Braelyn: But it really was alive? Like alive before you cooked it? It just doesn’t have a head anymore?
Me: Yes, it used to be alive. But, it doesn’t have a head anymore. You take the head and feathers off before you cook a turkey.
Braelyn: YOU took the head and feathers off?! Just ripped them off???!
And this is where I realized I was being a little too vague with the pronoun “you“. Now Ben on the other hand…he has chased a turkey, caught it, plucked its feathers, and chopped its head off. That’s another story…So, this is where I insert the fact that I am thankful that there is Jennie-O to do that job for me. Yes Jennie-O, today you are my hero.
I think I told you that I ended up with two turkeys this year knowing full well that we would not be in town for either Thanksgiving or Christmas. I just couldn’t pass up the great deal of $10 turkeys at the grocery store…or so I thought. My mom burst my pride bubble on that one. I was telling her about my amazing steal and she informed me that you can find turkeys on sale for as low as 29 cents a pound the week of Thanksgiving.
So let’s see…I could have gotten my two thirteen pound turkeys for…a little under $4 a piece. Yep, bubble burst.
Oh well, it was still a blast roasting the first of my turkeys with my own little twist. Literally, I gave that turkey my own little twist…about 180 degrees in the wrong direction. I accidentally roasted it upside down! Turns out it was more tender that way, so score.
The real twist I am talking about was the way I flavored it. I am a sucker for sweeter meats and I love glazes, especially glazes with maple and brown sugar. So that’s what I did. A Cinnamon Maple Glazed Turkey. I roasted it in a cinnamon, maple and brown sugar glaze and once the turkey was done, I took the drippings and reduced them by half to make a lightly sweet and savory glaze to drizzle on top.

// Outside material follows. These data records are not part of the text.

(** * job_listing: the job-board filter widget of [src/js/jobs.js]

    A shallow embedding of the script and the properties of its filter
    state, its two renderers and its data loader.

    Conventions of the embedding.
    - A JavaScript string is the sequence of bytes of its UTF-8 encoding
      ([string]); iterating a string yields its code points.
    - A JavaScript value is a parsed JSON value or [undefined] ([value]).
      JSON numbers are IEEE doubles: their type, printing, truthiness and
      SameValueZero test are parameters of the development.
    - A computation that may raise is a [result]; a function that reads or
      writes the globals or the page is a state transformer [M].
    - A [Set] is the list of its elements in insertion order.
    - The page has the elements [#job-listings], [#filter-bar],
      [#filter-tags] and [#clear-filters] the script looks up. *)

From Stdlib Require Import String Ascii List Bool Arith DecimalString.
Import ListNotations.
Local Open Scope list_scope.
Local Open Scope string_scope.

(** ** Strings and markup literals *)

Definition dq : ascii := "034"%char.
Definition apostrophe : ascii := "039"%char.
Definition amp : ascii := "038"%char.
Definition langle : ascii := "060"%char.
Definition rangle : ascii := "062"%char.
Definition nul : ascii := "000"%char.
Definition cr : ascii := "013"%char.
Definition lf : ascii := "010"%char.

(** The line break inside a template literal. *)
Definition nl : string := String lf EmptyString.

(** The markup literals below are written with an apostrophe wherever the
    script has a double quote (no literal of the script contains an
    apostrophe); [lit] puts the double quotes back. *)
Fixpoint lit (s : string) : string :=
  match s with
  | EmptyString => EmptyString
  | String c t => String (if Ascii.eqb c apostrophe then dq else c) (lit t)
  end.
(** X10.  A session launched without configuration always runs in process:
    the synthesised configuration is served by an inline adapter with the
    factory's help panel and no command line arguments, whatever the
    environment. *)
Theorem launched_without_config_in_process (this : t) (host : Host)
  (folder : option WorkspaceFolder) (config : Object)
  (factory : DebugAdapterDescriptorFactory.t) :
  launchedWithoutConfig config = true ->
  exists strictConfig,
    resolveDebugConfiguration this host folder config
    = Return (Some strictConfig)
    /\ createDebugAdapterDescriptor factory
         {| configuration := configOf strictConfig |}
       = Return (DebugAdapterInlineImplementation
                   {| adapter_helpPanel := helpPanel factory;
                      adapter_commandLineArgs := [] |}).
Proof.
  intros Hempty. eexists. split; [apply resolve_synthesized, Hempty |].
  apply createDebugAdapterDescriptor_launch; cbn [configuration];
    unfold packageLaunch, fileLaunch, workspaceLaunch, object;
    destruct (hasDescription host folder), (docValid host);
    cbn [configOf fold_left fst snd]; read_props;
    solve [reflexivity | apply lookup_empty].
Qed.

Lemma spread_throws (v : Value) (e : Exception) :
  spread v = Throw e -> exists message, e = TypeError message.
Proof. destruct v; cbn; intros [= <-]; eauto. Qed.

Lemma createDebugAdapterDescriptor_cases
  (this : DebugAdapterDescriptorFactory.t) (config : Object) :
  let outcome :=
    createDebugAdapterDescriptor this {| configuration := config |} in
  (get config "request" = Str "launch"
   /\ ((exists args,
          outcome = Return (DebugAdapterInlineImplementation
                              {| adapter_helpPanel := helpPanel this;
                                 adapter_commandLineArgs := args |}))
       \/ (exists message, outcome = Throw (TypeError message))))
  \/ (get config "request" = Str "attach"
      /\ outcome = Return (DebugAdapterServer
                             (or (get config "port") (Num 18721))
                             (or (get config "host") (Str "localhost"))))
  \/ (get config "request" <> Str "launch"
      /\ get config "request" <> Str "attach"
      /\ outcome = Throw (Error invalidRequestMessage)).
Proof.
  intros outcome. subst outcome.
  destruct (request_cases (get config "request")) as [Hr | [Hr | [Hl Ha]]].
  - left. split; [exact Hr |].
    unfold createDebugAdapterDescriptor. cbn [configuration]. rewrite Hr.
    cbn [strictEqStr String.eqb Ascii.eqb Bool.eqb].
    destruct (hasProperty "commandLineArgs" config); [| left; eauto].
    destruct (spread (get config "commandLineArgs")) as [items | e] eqn:Hs;
      cbn [bind]; [left; eauto |].
    right. destruct (spread_throws _ _ Hs) as [message ->]. eauto.
  - right; left. split; [exact Hr |].
    unfold createDebugAdapterDescriptor. cbn [configuration]. rewrite Hr.
    reflexivity.
  - right; right. split; [exact Hl |]. split; [exact Ha |].
    apply invalid_request_throws; assumption.
Qed.

(** X11.  The kind of outcome of [createDebugAdapterDescriptor] is decided
    by [request]: a server descriptor exactly for ["attach"], the
    invalid-request error exactly for a request that is neither ["launch"]
    nor ["attach"], and an inline adapter only for ["launch"]; whatever a
    launch returns is an inline adapter that holds the factory's help
    panel.  (A launch may still throw while it spreads
    [commandLineArgs].) *)
Theorem createDebugAdapterDescriptor_kind
  (this : DebugAdapterDescriptorFactory.t) (session : DebugSession) :
  let request := get (configuration session) "request" in
  let outcome := createDebugAdapterDescriptor this session in
  ((exists port host, outcome = Return (DebugAdapterServer port host))
   <-> request = Str "attach")
  /\ (outcome = Throw (Error invalidRequestMessage)
      <-> request <> Str "launch" /\ request <> Str "attach")
  /\ ((exists adapter,
         outcome = Return (DebugAdapterInlineImplementation adapter))
      -> request = Str "launch")
  /\ (request = Str "launch" ->
      forall descriptor,
        outcome = Return descriptor ->
        exists args,
          descriptor
          = DebugAdapterInlineImplementation
              {| adapter_helpPanel := helpPanel this;
                 adapter_commandLineArgs := args |}).
Proof.
  destruct session as [config]. cbv zeta. cbn [configuration].
  destruct (createDebugAdapterDescriptor_cases this config)
    as [(Hr & [(args & Ho) | (message & Ho)])
       | [(Hr & Ho) | (Hl & Ha & Ho)]];
    rewrite Ho.
  - split; [split; [intros (p & h & H); discriminate H | congruence] |].
    split; [split; [discriminate | intros [H _]; contradiction] |].
    split; [intros _; exact Hr | intros _ descriptor [= <-]; eauto].
  - split; [split; [intros (p & h & H); discriminate H | congruence] |].
    split; [split; [discriminate | intros [H _]; contradiction] |].
    split; [intros _; exact Hr | intros _ descriptor H; discriminate H].
  - split; [split; [intros _; exact Hr | eauto] |].
    split; [split; [discriminate | intros [_ H]; contradiction] |].
    split; [intros (a & H); discriminate H | congruence].
  - split; [split; [intros (p & h & H); discriminate H | contradiction] |].
    split; [split; auto |].
    split; [intros (a & H); discriminate H | contradiction].
Qed.
(** * wrpc: the generated client stub [Hello]

    A shallow embedding of
    [examples/go/hello-client/bindings/wrpc_examples/hello/handler/bindings.wrpc.go]:
    the stub invokes the remote function [hello], closes the outgoing
    parameter stream, decodes one length-prefixed string from the incoming
    result stream and closes that stream on the way out.

    The Go function talks to three collaborators through interfaces
    ([wrpc.Invoker], [wrpc.IndexWriteCloser], [wrpc.IndexReadCloser]) and to
    the process-wide [slog] logger.  The collaborators are a parameter of the
    development (class [Transport]); their calls and the log calls are
    recorded, in order, in a trace. *)

From Stdlib Require Import ZArith String Ascii Strings.Byte Bool Lia List.
Import ListNotations.
Local Open Scope Z_scope.

(** ** Go values *)

(** Go's [error] values as far as the stub builds or inspects them.
    [io_EOF] and [io_ErrUnexpectedEOF] are the two sentinels of package [io]
    (compared by identity in the source), [errors_New msg] is
    [errors.New(msg)], and [fmt_Errorf msg e] is [fmt.Errorf(msg + ": %w", e)]. *)
Inductive error : Type :=
| io_EOF
| io_ErrUnexpectedEOF
| errors_New (msg : string)
| fmt_Errorf (msg : string) (e : error).
(** a non-negative float is at most its sum with a non-negative float *)
Lemma add_le (x y : spec_float) :
  good x -> good y -> good (SFadd prec emax x y) /\ SFleb x (SFadd prec emax x y) = true.
Proof.
  intros Hx Hy.
  destruct (good_cases x Hx) as [[s ->]|[->|(m & e & -> & B)]];
    destruct (good_cases y Hy) as [[s' ->]|[->|(m' & e' & -> & B')]].
  - destruct s, s'; split; try reflexivity; split; reflexivity || exact I.
  - split; [assumption|reflexivity].
  - split; [assumption|reflexivity].
  - split; [assumption|reflexivity].
  - split; [assumption|reflexivity].
  - split; [assumption|reflexivity].
  - split; [assumption|]. cbn [SFadd].
    eapply Rep_le; [constructor; eassumption|constructor; eassumption|lia].
  - split; [assumption|reflexivity].
  - pose proof (Rep_add m m' e e' B B') as HR.
    split; [eapply Rep_good; eassumption|].
    eapply Rep_le; [constructor; eassumption|exact HR|].
    pose proof (bounded_range _ _ B) as (He & _ & _).
    pose proof (bounded_range _ _ B') as (He' & _ & _).
    pose proof (pow2_pos (e + 1074) ltac:(lia)). pose proof (pow2_pos (e' + 1074) ltac:(lia)).
    rewrite <- (RQ_canonical (Zpos m) e) at 1 by (try lia; apply bounded_iff; assumption).
    apply RQ_mono_num; nia.
Qed.

(** ** The same facts on the primitive floats *)

Lemma le0_nonneg (x : float) : (0 <=? x)%float = true <-> nonneg (Prim2SF x).
Proof.
  rewrite FloatAxioms.leb_spec. change (Prim2SF 0) with (S754_zero false).
  apply leb_zero_nonneg.
Qed.

Lemma le0_good (x : float) : (0 <=? x)%float = true <-> good (Prim2SF x).
Proof.
  rewrite le0_nonneg. unfold good. pose proof (FloatAxioms.Prim2SF_valid x). tauto.
Qed.
(** * Patient intake dialogue engine: a shallow embedding

    The Python sources under [src/agent] are embedded as Rocq functions.
    Python values are an inductive type, Python dictionaries are
    insertion-ordered association lists, raising an exception is the
    [Raise] outcome, and the transition callbacks, which mutate the flow
    manager, run in a small state-and-exception monad in which mutations
    made before a raise persist.

    Text is modelled by [string] (8-bit characters); [lower] acts on the
    ASCII letters. *)

From Stdlib Require Import String Ascii List Bool Arith ZArith Lia.
From Stdlib Require Import DecimalString.
Import ListNotations.
Open Scope string_scope.
Set Warnings "-register-all".

(* ================================================================== *)
(** ** Python values, exceptions, outcomes *)

Module Py.

Inductive value : Type :=
| VNone
| VBool (b : bool)
| VInt (z : Z)
| VStr (s : string)
| VList (l : list value)
| VDict (d : list (string * value))
| VMethod (name : string).   (* a bound built-in method, e.g. [d.get] *)

(** A Python [dict] with string keys: association list in insertion order. *)
Definition dict (V : Type) : Type := list (string * V).

Inductive exn : Type :=
| AttributeError (attr : string)
| KeyError (key : string)
| TypeError (msg : string).

Inductive outcome (A : Type) : Type :=
| Ok (a : A)
| Raise (e : exn).
Arguments Ok {A} a.
Arguments Raise {A} e.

You surely won’t miss the traditional gravy with this glaze! Ben loved it on top of his mashed potatoes, stuffing, and sweet potatoes. It’s a lot lighter than your traditional gravy as well, which I really like. This glaze does solidify just like gravy when you store it in the fridge, so just give it a quick nuke in the microwave when you are assembling your Thanksgiving leftovers…if there are any.
And before I forget, this turkey is best prepared the night before and then cooked the next day. It allows the turkey to marinate in the maple glaze. But, you are still okay to do all the work in one day. But really, who wants that?!
So if you are still searching for that perfect Thanksgiving turkey, give this recipe a try. Something new, something different, something oh so good.
Have you found your perfect turkey recipe yet?
- 13-14 pound turkey
- 4 tablespoons butter, softened
- ¾ cup pure maple syrup
- ⅓ cup packed brown sugar
- 1 teaspoon cinnamon
- ½ teaspoon nutmeg
- ¼ teaspoon ginger
- cinnamon sticks (optional)
- 1 teaspoon salt
- ¼ teaspoon pepper
- Thaw turkey according to package directions. Preheat oven to 325 degrees. Remove gizzards and place turkey in a large roasting pan, breast side down to increase tenderness.
- In a small mixing bowl, combine maple syrup, cinnamon, nutmeg, and ginger. Mix to combine.
- Gently pull away skin away from breast and back of turkey, without removing. You just want an opening. Pierce meaty parts of the turkey under the skin about 20-30 times to tenderize and allow juices to marinate. Pour maple syrup blend under the skin of turkey and massage all around. Pour on top of turkey as well as on sides. Rub all over. Take softened butter and massage under skin as well. Take brown sugar and rub into meat under the skin of the turkey. Massage on top and on sides. Evenly sprinkle salt and pepper over top of turkey. Put cinnamon sticks in cavity of turkey. Cover and marinate overnight if possible, otherwise bake in oven for 3-4 hours or until legs start to pull away from the breast when lightly tugged, basting turkey with juices each hour.
- Remove turkey from pan and allow to sit for at least 15 minutes before carving.
- Using a gravy separator to get rid of fat, pour out juices. Strain the juices to get rid of small pieces. Pour juices in a saucepan and bring to a boil. Reduce to a low boil and cook until the liquid is reduced by half (about 30 minutes) stirring occasionally to avoid burning.
- Drizzle glaze over carved turkey and serve remaining glaze as condiment.